Friday, 13 June, 11:00 AM PST
Thought maybe I could get clever by quantizing a larger model for deployment on the edge. I read half a blog post about 4-bit quantization and convinced myself this would work.
It did run cheaper. But the drop in output quality was so bad we couldn’t use it for anything customer-facing.
Abhisek Shah, CEO at Testlify, also went through the same thing:
“We initially tried quantizing larger models for deployment on edge, but the drop in output quality made it a no-go. Sometimes cheaper ≠ better.”
One more Friday wasted, uff.
Friday, 14 June, 7:30 PM PST
Still determined to squeeze out more savings, I figured that batching requests was the next obvious win.
I set up serverless endpoints to handle the batch processing. On paper, it looked perfect: elastic scaling, no idle servers, automatic cost optimization.
But, in what can only be called life, it didn’t work out as I thought it would.
Cold starts made latency swing all over the place. Sometimes a request would return in 300 milliseconds. Other times, it sat for ten seconds doing nothing. Because our batches were large, even a short delay meant we burned through overage credits faster than I could track them.

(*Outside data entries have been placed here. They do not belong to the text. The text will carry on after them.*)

Lemma pinned_hops resolve options initial fuel :
  forall i x, (hop toLowerCase execute (pinTo (E := E) toLowerCase resolve) options fuel initial 0 None []).1 !! i = Some x ->
  pinned_hop resolve options initial
    (take i (hop toLowerCase execute (pinTo (E := E) toLowerCase resolve) options fuel initial 0 None []).1) x.
Proof.
  apply (hop_invariant _ _ (fun r _ p s => follows options initial s r p /\
           forall i x, s !! i = Some x -> pinned_hop resolve options initial (take i s) x)
           (fun s => forall i x, s !! i = Some x -> pinned_hop resolve options initial (take i s) x)).
  - by intros ? _ ? ? [_ ?].
  - intros r n p s v k d [Hf Hs] Hv Hd i x Hx. destruct (decide (i < length s)%nat) as [Hi|Hi].
    + rewrite lookup_app_l in Hx by done. rewrite take_app_le by lia. by apply Hs.
    + pose proof (lookup_lt_Some _ _ _ Hx) as Hl. rewrite length_app in Hl. cbn in Hl. assert (i = length s) as -> by lia.
      rewrite lookup_app_r, Nat.sub_diag in Hx by lia. injection Hx as <-. rewrite take_app_length.
      exists r, p. cbn [sent_url sent_lookups sent_dial]. split_and!; [done|done| |by apply pin_ok].
      destruct Hv as (u & _ & Hv). by destruct (accepted_url _ _ Hv).
  - intros r n p s v k d t st [Hf Hs] Hv Hd _ HQ Ht. split; [|done].
    by apply (follows_redirect options initial s r p {| sent_lookups := k; sent_dial := d; sent_url := v |} t st).
  - split; [constructor|]. by intros i x Hx.
Qed.
(* ===== verification/QueryMerge.v ===== *)
(** * The merged rows are exact

    What a chart shows after packages/query-engine/src/query-set/series-merge.ts:
    every column belongs to one group of one result, every cell holds the last
    finite value of its group and bucket, or zero. *)

From Stdlib Require Import Ascii String.
From stdpp Require Import prelude list.
From Stdlib Require Import ZArith Lia Floats.SpecFloat.
From S2P Require Import Prelude.
From S2P Require Import JsNum.
From S2P Require Import JsString.
From S2P Require Import IngestSha256.
From S2P Require Import IngestRegex.
From S2P Require Import JsUnits.
From S2P Require Import Formula.
From S2P Require Import QuerySeries.

Open Scope Z_scope.
Local Open Scope maple_scope.

(** ** Unique names *)

Definition candidate (base : text) (k : Z) : text := base ++ lit " (" ++ digits_text k ++ lit ")".

Lemma candidate_inj base j k : candidate base j = candidate base k -> j = k.
Proof.
  intros E. unfold candidate in E. do 2 apply app_inv_head in E. apply app_inv_tail in E.
  exact (digits_text_inj _ _ E).
Qed.

Lemma unique_suffix_S fuel used base k :
  unique_suffix (S fuel) used base k =
  if bool_decide (candidate base k ∈ used) then unique_suffix fuel used base (k + 1) else candidate base k.
Proof. reflexivity. Qed.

Hidden idle fees made it worse than a dedicated container. After two days of tweaking configurations and trying different scaling policies, I gave up.
Don’t Always Use LLMs
Monday, 17 June, 10:00 AM PST
Well, along the way, I found out that we were using LLMs for things that didn’t really need them. And, we did this, admittedly, because it’s easy and sounds cool.
"AI-powered" is all the buzz today, isn’t it?
But, sometimes, those operations can be done manually, saving a lot of cost and often leading to better outputs as well. Nikhil had said the same thing to me on the call a few days back, “It’s almost ironic that you need more people in the planning stage to save money on AI later. Because if you don’t plan, you’ll end up using LLMs for things a human or a small deterministic script could do.”
When he removed some of his code modernization workflows from his LLM processes and instead did them manually, he saw much lower costs.
You need to take a deep, hard look at your own pipeline and reflect on whether an LLM makes sense or not. That is where the answer lies for most small companies.
Conclusion
Today, 20 June, 11:00 PM PST
Looking back, the learnings are pretty clear. It’s a bunch of small, practical decisions: loading only the context we needed, writing better prompts, batching requests, and sometimes just using simpler tools instead of defaulting to an LLM.
If I had to do it again, I’d start planning for this earlier. As Nikhil put it, it’s almost funny how you need more people thinking ahead to avoid wasting money later.
And if you’re in the same spot, don’t feel like you have to build every piece yourself. Supermemory ended up saving us a lot of time and cost. Their context extender alone reduced our usage by over a third, and it was easy to plug into our stack.
Hope this log helps you avoid some of the trial and error and keep your costs under control as you scale.
Disclaimer: I, the developer, am fake. The log of a developer working at an AI startup is a creative structure we undertook for experimentation and engagement. All the content and experts, and their opinions are real, though.